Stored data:
--------------------------------
(* ===== verification/QueueDeliver.v ===== *)
(** The refinement for the delivery side of the runtime: subscription, expiry
    of queued messages, reservation and cancellation of deliveries, and the
    redelivery round. *)

From S2P Require Import Prelude GoStrings Model RingBuffer Inflight Exchange Wal QueueRuntime.
From S2P Require Import System QueueSpec QueueInv RoundRobin QueueRefine.

Section Deliver.
Context {Q W : Type} `{!Queue Q} `{!QueueLaws Q} `{!WAL W} `{!WALLaws W} {policy : PubPolicy}.
Abbreviation QS := (QState Q W).
Abbreviation ready s := (contents (queue (rt s))).

(** What a sweep of expired messages did: it took the first [k] messages, each
    expired at the clock reading of its round, to the dead letter queue, and
    stopped at one that was not expired unless the log failed. *)
Record sweep (clock : nat -> Z) (i k : nat) (err : option Err) (s s' : QS) : Prop := {
  sw_ready : ready s' = drop k (ready s);
  sw_bound : (k <= length (ready s))%nat;
  sw_expired j m : (j < k)%nat -> ready s !! j = Some m -> isExpired (clock (i + j)%nat) m = true;
  sw_stop m : err = None -> ready s !! k = Some m -> isExpired (clock (i + k)%nat) m = false;
  sw_dead : messages (deadLetterQueue (rt s')) =
            messages (deadLetterQueue (rt s)) ++ take k (ready s);
  sw_cond : condProd (rt s') = Nat.iter k Signal (condProd (rt s));
  sw_frame : exists q d n c w,
    s' = mkQState (set_queue q (set_deadLetterQueue d (set_deadletteredCount n
                     (set_condProd c (rt s)))))
           (mkWorld w (w_sessions (wd s)) (w_tokenOwners (wd s)));
}.

Lemma sweep_none clock i err s w :
  (err = None -> forall m, ready s !! 0%nat = Some m -> isExpired (clock i) m = false) ->
  sweep clock i 0 err s (set_wal w s).
Proof.
  intros Hstop. split; simpl.
  - done.
  - lia.
  - lia.
  - rewrite Nat.add_0_r. auto.
  - by rewrite app_nil_r.
  - done.
  - by exists (queue (rt s)), (deadLetterQueue (rt s)), (deadletteredCount (rt s)),
      (condProd (rt s)), w; destruct s as [[] ?].
Qed.

Lemma sweep_cons clock i k err s s1 s' m l q w :
  ready s = m :: l -> isExpired (clock i) m = true -> contents q = l ->
  s1 = signal (upd_rt (fun r => set_deadletteredCount (deadletteredCount r ⊕ 1) r)
         (push_dlq m (upd_rt (set_queue q) (set_wal w s)))) ->
  sweep clock (S i) k err s1 s' -> sweep clock i (S k) err s s'.
Proof.
  intros Hr He Hq -> [Hre Hb Hex Hst Hd Hc (q' & d' & n' & c' & w' & ->)]. simpl in *.
  rewrite Hq in *. split; simpl.
  - by rewrite Hr.
  - rewrite Hr. simpl. lia.
  - intros [|j] x Hj; rewrite Hr; simpl.
    + intros [= <-]. by rewrite Nat.add_0_r.
    + intros Hx. rewrite Nat.add_succ_r. by apply Hex; [lia|].
  - intros x Herr. rewrite Hr, Nat.add_succ_r. simpl. by apply Hst.
  - rewrite Hd, Hr. simpl. by rewrite <- app_assoc.
  - by rewrite Hc, <- Nat.iter_swap.
  - by exists q', d', n', c', w'.
Qed.

Lemma sim_expire_one (s : QS) m l w :
  rt_wf s -> ready s = m :: l -> wal_ok w ->
  wal_log w = wal_log (w_wal (wd s)) ++ [rec_message DeadLettered (name (rt s)) zeroMessage (ID m)] ->
  exists q, Pop (queue (rt s)) = Done (m, q) /\ contents q = l /\ 
    sim s (signal (upd_rt (fun r => set_deadletteredCount (deadletteredCount r ⊕ 1) r)
            (push_dlq m (upd_rt (set_queue q) (set_wal w s))))).
Proof.
  intros [Hq Hw Hc Ht] Hr Hok Hl.
  destruct (pop_spec m l _ Hq Hr) as (q & Hp & Hq' & Hct & Hcap).
  exists q. split_and!; [done|done|]. apply sim_once; [by split|by repeat split|].
  unfold abs. simpl. rewrite Hr, Hct, Hl. constructor.
Qed.

Lemma ready_size s : rt_wf s -> Size (queue (rt s)) = Z.of_nat (length (ready s)).
Proof. intros [Hq _ _ _]. by apply size_contents. Qed.

Lemma deadLetter_loop_spec fuel clock i s :
  rt_wf s -> Size (queue (rt s)) < Z.of_nat fuel ->
  exists err s' k, deadLetter_loop fuel clock i s = Done (err, s') /\
    sim s s' /\ sweep clock i k err s s'.
Proof.
  revert i s. induction fuel as [|fuel IH]; intros i s Hwf Hf.
  { rewrite ready_size in Hf by done. lia. }
  pose proof (ready_size s Hwf) as Hsz. simpl.
  destruct (ready s) as [|m l] eqn:Hr; simpl in Hsz.
  { rewrite bool_decide_false by lia. exists None, s, 0%nat. split; [done|].
    split; [by apply sim_refl|]. replace s with (set_wal (w_wal (wd s)) s) at 2 by by destruct s as [? []].
    apply sweep_none. by rewrite Hr. }
  rewrite bool_decide_true by lia. rewrite (peek_spec m l) by (apply Hwf || done). simpl.
  destruct (isExpired (clock i) m) eqn:He; simpl.
  2:{ exists None, s, 0%nat. split; [done|]. split; [by apply sim_refl|].
      replace s with (set_wal (w_wal (wd s)) s) at 2 by by destruct s as [? []].
      apply sweep_none. rewrite Hr. simpl. naive_solver. }
  destruct (wal_append _ s) as [[e|] s1] eqn:Ea.
  - exists (Some e), s1, 0%nat. split; [done|]. split.
    + apply (sim_append_err _ _ _ _ Ea); auto with dsend.
    + destruct (wal_append_spec _ _ _ _ Ea (wf_wal _ Hwf) ltac:(auto with dsend)) as (w & -> & _).
      by apply sweep_none.
  - destruct (wal_append_spec _ _ _ _ Ea (wf_wal _ Hwf) ltac:(auto with dsend)) as (w & -> & Hok & Hl).
    destruct (sim_expire_one s m l w Hwf Hr Hok Hl) as (q & Hp & Hct & Hsim).
    unfold pop_queue. simpl. rewrite Hp. simpl.
    destruct (IH (S i) _ (sim_wf _ _ Hsim)) as (err & s' & k & Hrun & Hs & Hsw).
    { rewrite ready_size by apply Hsim. simpl. rewrite Hct. lia. }
    exists err, s', (S k). split; [done|]. split; [by eapply sim_trans|].
    by eapply sweep_cons.
Qed.

(** A sweep returns, with the rounds bounded by the number of messages. *)
Lemma deadLetterExpired_spec clock s :
  rt_wf s -> exists err s' k, deadLetterExpiredMessages clock s = Done (err, s') /\
    sim s s' /\ sweep clock 0 k err s s'.
Proof.
  intros Hwf. apply deadLetter_loop_spec; [done|].
  pose proof (ready_size s Hwf). lia.
Qed.

(** ** Subscription *)

Lemma Subscribe_sim l id s :
  rt_wf s -> w_sessions (wd s) !! l = None ->
  Z.of_nat (length (consumerOrder (rt s))) < max_int ->
  exists err s', Subscribe l (alloc_session l id s) = Done (err, s') /\ sim s s'.
Proof.
  intros [Hq Hw Hc Ht] Hl Hlen. unfold Subscribe. simpl.
  pose proof (cons_wf_alloc _ _ _ _ l id Hl Hc) as Hc1.
  destruct (closed (rt s)); [eexists _, _; split; [done|]; by apply sim_silent|].
  rewrite lookup_insert_eq. simpl.
  destruct (consumerSessions (rt s) !! id) eqn:Hr;
    (eexists _, _; split; [done|]; apply sim_silent; [split; simpl; try done|done|done]).
  apply (cons_wf_subscribe _ _ _ _ l (NewConsumerSession id)); try done.
  by rewrite lookup_insert_eq.
Qed.

Lemma Unsubscribe_sim id s :
  rt_wf s -> exists s', Unsubscribe id s = Done s' /\ sim s s'.
Proof.
  intros Hwf. destruct (Hwf) as [Hq Hw Hc Ht]. unfold Unsubscribe.
  destruct (consumerSessions (rt s) !! id) as [l|] eqn:Hr; [|eexists; split; [done|by apply sim_refl]].
  destruct (cw_ptr _ _ _ _ Hc _ _ Hr) as (cs & Hcs & Hid).
  destruct (Close_ok cs) as (cs' & Hcl & Hok & _ & Hid' & _); [by eapply (cw_ok _ _ _ _ Hc)|].
  set (order := slices_DeleteFunc _ (consumerOrder (rt s))).
  assert (exists n, (if bool_decide (order = []) then Done 0
                     else go_rem (nextConsumer (rt s)) (Z.of_nat (length order))) = Done n /\
                    0 <= n <= Z.of_nat (length order)) as (n & Hn & Hnb).
  { pose proof (cw_next _ _ _ _ Hc). case_bool_decide as Ho; [exists 0; split; [done|lia]|].
    pose proof (length_pos order Ho). rewrite go_rem_pos by lia.
    pose proof (Z.mod_pos_bound (nextConsumer (rt s)) (Z.of_nat (length order)) ltac:(lia)).
    eexists; split; [done|lia]. }
  simpl. rewrite Hn. simpl. rewrite Hcs, Hcl. simpl.
  eexists; split; [done|]. apply sim_silent; [|done|done]. split; simpl; try done.
  eapply cons_wf_close; [exact Hcs|done|done|]. by eapply cons_wf_unsubscribe.
Qed.

(** ** Reservation *)

(** What a reservation did after the sweep: nothing but move [nextConsumer],
    or take the first ready message for an eligible session. *)
Definition reserved (now : Z) (token : string) (r : option (nat * Delivery)) (s s' : QS) : Prop :=
  exists n, 0 <= n <= Z.of_nat (length (consumerOrder (rt s))) /\
  match r with
  | None => s' = upd_rt (set_nextConsumer n) s
  | Some (l, d) => exists id cs m rest q,
      consumerSessions (rt s) !! id = Some l /\ w_sessions (wd s) !! l = Some cs /\
      sess_ID cs = id /\ UnackedCount cs < ConsumerPrefetch (config (rt s)) /\
      ready s = m :: rest /\ Pop (queue (rt s)) = Done (m, q) /\
      d = mkDelivery m token id /\
      s' = signal (registerToken token (add_unacked l 1
             (upd_rt (fun r => set_inFlightManager (Add now token m id (inFlightManager r)) r)
                (upd_rt (set_queue q) (upd_rt (set_nextConsumer n) s)))))
  end.

Lemma upd_next_id (s : QS) : upd_rt (set_nextConsumer (nextConsumer (rt s))) s = s.
Proof. by destruct s as [[] ?]. Qed.

(** A reservation that does not happen leaves no eligible consumer with a
    ready message. *)
Lemma reserve_next_spec now token s :
  rt_wf s ->
  exists r s', reserve_next now token s = Done (r, s') /\
    reserved now token r s s' /\
    (r = None -> ready s = [] \/
       forall id, id ∈ consumerOrder (rt s) -> eligible (rt s) (w_sessions (wd s)) id = false).
Proof.
  intros Hwf. pose proof (ready_size s Hwf) as Hsz. destruct (Hwf) as [Hq _ Hc _].
  unfold reserve_next. case_match eqn:E.
  { exists None, s. split; [done|]. split.
    - exists (nextConsumer (rt s)). split; [apply Hc|]. by rewrite upd_next_id.
    - intros _. apply orb_true_iff in E as [E|E]; apply bool_decide_eq_true in E.
      + left. destruct (ready s); [done|simpl in *; lia].
      + right. apply map_size_empty_inv in E. intros id [? Hin]%(cw_dom _ _ _ _ Hc).
        by rewrite E in Hin. }
  apply orb_false_iff in E as [E1 E2]. apply bool_decide_eq_false in E1, E2.
  destruct (ready s) as [|m rest] eqn:Hr; [simpl in *; lia|].
  destruct (nextSession_found s (wf_cons _ Hwf)) as (f & n & -> & Hn & Hf). simpl.
  destruct f as [l|].
  - destruct Hf as (id & cs & Hid & Hcs & Hsid & Hel). rewrite Hcs.
    destruct (pop_spec m rest _ Hq Hr) as (q & Hp & _). unfold pop_queue. simpl. rewrite Hp. simpl.
    eexists _, _. split; [done|]. split; [|done]. exists n. split; [done|].
    subst id. by exists (sess_ID cs), cs, m, rest, q.
  - eexists None, _. split; [done|]. split; [by exists n|]. intros _. by right.
Qed.

Lemma reserved_sim now token r s s' :
  rt_wf s -> deliveries (inFlightManager (rt s)) !! token = None ->
  reserved now token r s s' -> sim s s'.
Proof.
  intros [Hq Hw Hc Ht] Htok (n & Hn & Hr). destruct r as [[l d]|].
  - destruct Hr as (id & cs & m & rest & q & Hid & Hcs & Hsid & Hel & Hrd & Hp & -> & ->).
    destruct (pop_spec m rest _ Hq Hrd) as (q' & Hp' & Hq' & Hct & Hcap).
    rewrite Hp in Hp'. injection Hp' as <-. subst id rest.
    apply sim_once; [|by repeat split; qsimpl|].
    + split; qsimpl; auto with dsend. apply cons_wf_alter; [done|done|]. by eapply cons_wf_next.
    + unfold abs. qsimpl. rewrite Hrd, fmap_insert. apply a_deliver.
      by rewrite lookup_fmap, Htok.
  - subst. apply sim_silent; [|done|done]. split; try done. simpl. by eapply cons_wf_next.
Qed.

Lemma reserveDelivery_spec clock now token s :
  rt_wf s ->
  exists r s' s1 err k, reserveDelivery clock now token s = Done (r, s') /\
    sim s s1 /\ sweep clock 0 k err s s1 /\
    match err with
    | Some _ => r = None /\ s' = s1
    | None => reserved now token r s1 s' /\
        (r = None -> ready s1 = [] \/
           forall id, id ∈ consumerOrder (rt s1) -> eligible (rt s1) (w_sessions (wd s1)) id = false)
    end.
Proof.
  intros Hwf. unfold reserveDelivery.
  destruct (deadLetterExpired_spec clock s Hwf) as (err & s1 & k & -> & Hsim & Hsw). simpl.
  destruct err as [e|]; [by exists None, s1, s1, (Some e), k|].
  destruct (reserve_next_spec now token s1 (sim_wf _ _ Hsim)) as (r & s' & -> & Hr & Hn).
  by exists r, s', s1, None, k.
Qed.

Lemma sweep_inflight clock i k err s s' :
  sweep clock i k err s s' -> inFlightManager (rt s') = inFlightManager (rt s) /\
  consumerOrder (rt s') = consumerOrder (rt s) /\ closed (rt s') = closed (rt s) /\
  consumerSessions (rt s') = consumerSessions (rt s) /\ wd s' = mkWorld (w_wal (wd s')) (w_sessions (wd s)) (w_tokenOwners (wd s)) /\
  notifyDistributor (rt s') = notifyDistributor (rt s).
Proof. by intros [_ _ _ _ _ _ (q & d & n & c & w & ->)]. Qed.

Lemma reserveDelivery_sim clock now token s :
  rt_wf s -> deliveries (inFlightManager (rt s)) !! token = None ->
  exists r s', reserveDelivery clock now token s = Done (r, s') /\ sim s s'.
Proof.
  intros Hwf Htok.
  destruct (reserveDelivery_spec clock now token s Hwf) as (r & s' & s1 & err & k & Hrun & Hs & Hsw & Hr).
  exists r, s'. split; [done|]. destruct err as [e|]; [by destruct Hr as [-> ->]|].
  destruct Hr as [Hr _]. apply (sim_trans _ s1); [done|].
  apply (reserved_sim now token r); [apply Hs| |done].
  by rewrite (proj1 (sweep_inflight _ _ _ _ _ _ Hsw)).
Qed.

End Deliver.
--------------------------------
What is expected: Look over the entries above. Copy every line that contains the word "Hsim".

Answer below:
    destruct (sim_expire_one s m l w Hwf Hr Hok Hl) as (q & Hp & Hct & Hsim).
    destruct (IH (S i) _ (sim_wf _ _ Hsim)) as (err & s' & k & Hrun & Hs & Hsw).
    { rewrite ready_size by apply Hsim. simpl. rewrite Hct. lia. }
  destruct (deadLetterExpired_spec clock s Hwf) as (err & s1 & k & -> & Hsim & Hsw). simpl.
  destruct (reserve_next_spec now token s1 (sim_wf _ _ Hsim)) as (r & s' & -> & Hr & Hn).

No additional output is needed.